Their constituents have suffering a rise in crime this summer, including carjackings, robberies, assaults and shootings. Council members in wards historically low-crime wards now say their constituents are feeling "terrorized."
So council members asked police Chief Medaria Arradondo on Tuesday what the department is doing about it, reported Minneapolis Public Radio .
"Residents are asking, 'Where are the police'?" said Jamal Osman, newly elected council member of Ward 6.
He's received a flood of complaints from residents saying calls for police aren't being answered.
"That is the only public safety option they have at the moment. MPD. They rely on MPD. And they are saying they are nowhere to be seen," Osman said.
In June, after the killing of George Floyd in Minneapolis police custody, the City Council voted to remove from the city charter the requirement to maintain a police department.
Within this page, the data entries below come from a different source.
(* ===== verification/Pending.v ===== *)
(** * Pending: calls that wait while their channel is shut down (channel.go)

    [ch.call] in its two halves: the request is sent, then the [select] on
    [ch.errors] and [ch.rpc] waits.  Several goroutines may be in the second
    half when the channel is shut down. *)

From S2P Require Import Prelude Types Io SpecConnection SpecChannel SpecBasic Spec091 Frame FrameFacts.
From S2P Require Import Delivery Consumers State Channel ChannelFacts ChannelApi Connection ConnectionFacts.
From S2P Require Import Registry Shutdown Safety Executions.

(** The second half of [ch.call], on the case of the [select] that fires. *)
Definition call_receive (a : nat) (res : list message) (r : reply) : M (option goerror * option message) :=
  match r with
  | FromErrors (Some e) =>
      upd_chan a (fun ch => with_errors (drop 1 (ch_errors ch)) ch) >> mret (Some (AmqpError e), None)
  | FromErrors None => mret (Some (AmqpError ErrClosed), None)
  | FromRpc (Some msg) =>
      if existsb (same_type msg) res then mret (None, Some msg)
      else mret (Some (AmqpError ErrCommandInvalid), None)
  | FromRpc None => mret (Some (AmqpError ErrClosed), None)
  end.

Lemma call_in_halves a req res r :
  Channel_call a req res r =
  (do err <- Channel_send a req;
   match err with
   | Some e => mret (Some e, None)
   | None => if message_wait req then call_receive a res r else mret (None, None)
   end).
Proof. done. Qed.

(** What a receive from [ch.errors] gives: an error that is queued, or the
    zero value of a closed channel; [None] when it blocks. *)
Definition errors_ready (ch : Channel) : option reply :=
  match ch_errors ch with
  | e :: _ => Some (FromErrors (Some e))
  | [] => if ch_errors_closed ch then Some (FromErrors None) else None
  end.

(** The goroutines waiting on [a] one after another, each with the types it
    waits for; a goroutine that blocks does not return. *)
Fixpoint waiters (a : nat) (calls : list (list message)) : M (list (option goerror)) :=
  match calls with
  | [] => mret []
  | res :: r =>
      do ch <- get_chan a;
      match errors_ready ch with
      | None => fun _ => NoFuel
      | Some rep =>
          do x <- call_receive a res rep;
          do xs <- waiters a r;
          mret (fst x :: xs)
      end
  end.

(** A channel whose [errors] is closed wakes every waiter: the queued errors
    first, then [ErrClosed]. *)
Lemma waiters_closed a calls c ch :
  cn_objs c !! a = Some ch -> ch_errors_closed ch = true ->
  exists c', waiters a calls c =
    Ok (take (length calls) (((fun e => Some (AmqpError e)) <$> ch_errors ch) ++
                             replicate (length calls) (Some (AmqpError ErrClosed))), c').
Proof.
  revert c ch. induction calls as [|res calls IH]; intros c ch Ha Hc; [by exists c|].
  cbn [waiters]. rewrite (mbind_ok _ _ _ _ _ (get_chan_ok _ _ _ Ha)). unfold errors_ready.
  destruct (ch_errors ch) as [|e es] eqn:He.
  - rewrite Hc. cbn [call_receive]. rewrite (mbind_ok _ _ _ _ _ eq_refl).
    destruct (IH c ch Ha Hc) as (c' & E). rewrite (mbind_ok _ _ _ _ _ E), He. exists c'. done.
  - cbn [call_receive].
    set (ch1 := with_errors (drop 1 (ch_errors ch)) ch).
    assert (upd_chan a (fun ch => with_errors (drop 1 (ch_errors ch)) ch) c = Ok (tt, set_chan a ch1 c)) as Eu
      by exact (upd_chan_ok a _ c ch Ha).
    rewrite mbind_assoc, (mbind_ok _ _ _ _ _ Eu), (mbind_ok _ _ _ _ _ eq_refl).
    destruct (IH (set_chan a ch1 c) ch1) as (c' & E).
    { apply list_lookup_insert_eq. by eapply lookup_lt_Some. }
    { exact Hc. }
    rewrite (mbind_ok _ _ _ _ _ E). exists c'. cbn [ch1 with_errors ch_errors]. rewrite He. cbn [drop].
    unfold mret. do 2 f_equal. cbn [fmap list_fmap app length take replicate fst]. f_equal.
    assert (forall (l k : list (option goerror)) n, (n <= length l + length k)%nat ->
      take n (l ++ k) = take n (l ++ k ++ [Some (AmqpError ErrClosed)])) as Ht.
    { intros l k n Hn. rewrite app_assoc. by rewrite (take_app_le (l ++ k)) by (rewrite length_app; lia). }
    rewrite (Ht _ (replicate (length calls) _)) by (rewrite length_replicate; lia).
    by rewrite <- replicate_S_end.
Qed.

(** C15: shutting a channel down wakes every call that waits on it, however
    many there are: with an error, one of them returns that error and the
    others [ErrClosed]; without, all return [ErrClosed].  None waits for
    ever. *)
Theorem shutdown_wakes_calls a e c ch calls :
  usable c -> cn_objs c !! a = Some ch -> ch_shut ch = false -> ch_errors ch = [] ->
  exists c' c'', Channel_shutdown a e c = Ok (tt, c') /\
    waiters a calls c' =
      Ok (take (length calls) (((fun e => Some (AmqpError e)) <$> option_list e) ++
                               replicate (length calls) (Some (AmqpError ErrClosed))), c'').
Proof.
  intros Hu%usable_wf Ha Hs He.
  destruct (Channel_shutdown_ok _ a e c ch (sw_objects c Hu) Ha) as (c' & E & _ & H).
  rewrite Hs in H. destruct H as (ch' & -> & Hd). destruct (sd_errors _ _ _ Hd) as [E1 E2].
  assert (cn_objs (after_shutdown a e ch ch' c) !! a = Some ch') as Ha'.
  { apply list_lookup_insert_eq. by eapply lookup_lt_Some. }
  destruct (waiters_closed a calls _ ch' Ha' E2) as (c'' & Hw). rewrite E1, He in Hw.
  by exists (after_shutdown a e ch ch' c), c''.
Qed.

Lemma shutdown_wakes_calls_witness :
  exists c' c'', Channel_shutdown 0 (Some ErrUnexpectedFrame) in_use = Ok (tt, c') /\
    waiters 0 [[]; []; []] c' =
      Ok ([Some (AmqpError ErrUnexpectedFrame); Some (AmqpError ErrClosed); Some (AmqpError ErrClosed)], c'').
Proof.
  apply (shutdown_wakes_calls 0 (Some ErrUnexpectedFrame) in_use in_use_channel [[]; []; []]);
    [apply in_use_usable|apply in_use_channel_at|by vm_compute|by vm_compute].
Defined.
It was the first step in a longer process to change the charter. The Council proposed replacing the police department with a Department of Community Safety and Violence Prevention. In August, the Minneapolis Charter Commission voted to take more time to review the plan, meaning the issue would not be on the November ballot.
MPR reported the police department's crime data shows violent crimes such as assaults, robberies and homicides are up compared to 2019,
Arradondo told council members the department has added more officers to patrol and investigative duties and is cracking down on robberies.
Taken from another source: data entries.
Lemma UnsafePush_wired w w' : wired w -> publish_limit w -> UnsafePush w w' -> wired w'.
Proof.
  intros Hw Hlim Hs. destruct Hs as [data w Hpc Hr|data w Hpc Hr|data w Hpc Hn|data i a e w w' Hpc Hcl E
    |data i a c ch w w' Hpc Hcl E Hc Hch].
  - by apply app_wired.
  - apply app_wired; [done| |done]. intros _. apply (wi_ready w Hw). by left.
  - destruct (wi_app w Hw) as (h & _ & Hh & _); [by rewrite Hpc|]. congruence.
  - destruct (publish_wired _ _ _ _ _ _ _ _ _ _ Hw Hcl (fun c ch H => Hlim i a c ch Hcl (proj1 H) (proj2 H)) E)
      as (? & ? & ? & ? & ? & _ & _ & _ & _ & _ & _ & _ & -> & Hw'). by apply app_wired.
  - destruct (publish_wired _ _ _ _ _ _ _ _ _ _ Hw Hcl (fun c ch H => Hlim i a c ch Hcl (proj1 H) (proj2 H)) E)
      as (? & ? & ? & ? & ? & _ & _ & _ & _ & _ & _ & _ & -> & Hw'). apply app_wired; [done| |done].
    intros _. apply (wi_ready w Hw). right. by rewrite Hpc.
Qed.

Lemma Push_wired w w' : wired w -> publish_limit w -> Push w w' -> wired w'.
Proof.
  intros Hw Hlim Hs. destruct Hs as [data w Hpc Hr|data w Hpc Hr|w w' Hu|data w Hpc Hd|data w Hpc|data p l w Hpc Hl
    |data p l i c a ch x w Hpc Hc Hch Hx|data p l i c a ch x w Hpc Hc Hch Hx]; try (by apply app_wired).
  - by eapply UnsafePush_wired.
  - apply app_wired; [by apply astray_wired|done..].
  - apply app_wired; [by apply receive_wired|..]; by destruct (Ack x).
Qed.

Lemma Consume_wired r w w' : wired w -> Client_Consume r w w' -> wired w'.
Proof.
  intros Hw Hs. destruct Hs as [w Hpc Hr|w Hpc Hr|w Hpc Hn|i a err w w' Hpc Hcl E|i a tag x w w' Hpc Hcl E].
  - by apply app_wired.
  - apply app_wired; [done| |done]. intros _. apply (wi_ready w Hw). by left.
  - destruct (wi_app w Hw) as (h & _ & Hh & _); [by destruct Hpc as [->| ->]|]. congruence.
  - destruct (channel_call_wired w i a (Do_Qos 1 0 false r) _ _ _ Hw Hcl E) as (Hw' & Ecl & _);
      [done|done|intros; by eapply ignore_ok|].
    apply app_wired; [done| |by destruct err]. intros _. rewrite Ecl. apply (wi_ready w Hw). right. by rewrite Hpc.
  - destruct (channel_call_wired w i a (Do_Consume (cl_queueName (w_client w)) "" false false false false [] tag r)
      _ _ _ Hw Hcl E) as (Hw' & Ecl & _); [done|done|intros; by eapply ignore_ok|]. by apply app_wired.
Qed.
But council members told the police chief that residents are hearing a different message from officers. The officers are saying they are overworked and understaffed.
Council President Lisa Bender, who led the call to disband the department, said officers are admitting they are purposefully not arresting people who are committing crimes.
Arradondo told Bender that was "troubling to hear" and promised to raise the issue with commanders and the heads of each precinct.
"We need to make sure that our communities know that we are going to be there," said Arradondo. "That we're going to be responsive. We've taken an oath to do that."
About 100 officers have left the department or have taken leave since the beginning of 2020, which is more than double the usual number.
Council member Phillipe Cunningham supports the creation of a new community safety agency to replace the police department.
He wants to begin instituting some of the public health-based approaches to violence prevention. The council recently took more than $1 million from the police budget to hire "violence interrupters" to intervene and defuse potentially violent confrontations.
He criticized some of his colleagues for wavering on their promises to transform the city's public safety system.
"What I am sort of flabbergasted by right now is colleagues, who a very short time ago were calling for abolition, are now suggesting we should be putting more resources and funding into MPD," Cunningham said, according to MPR.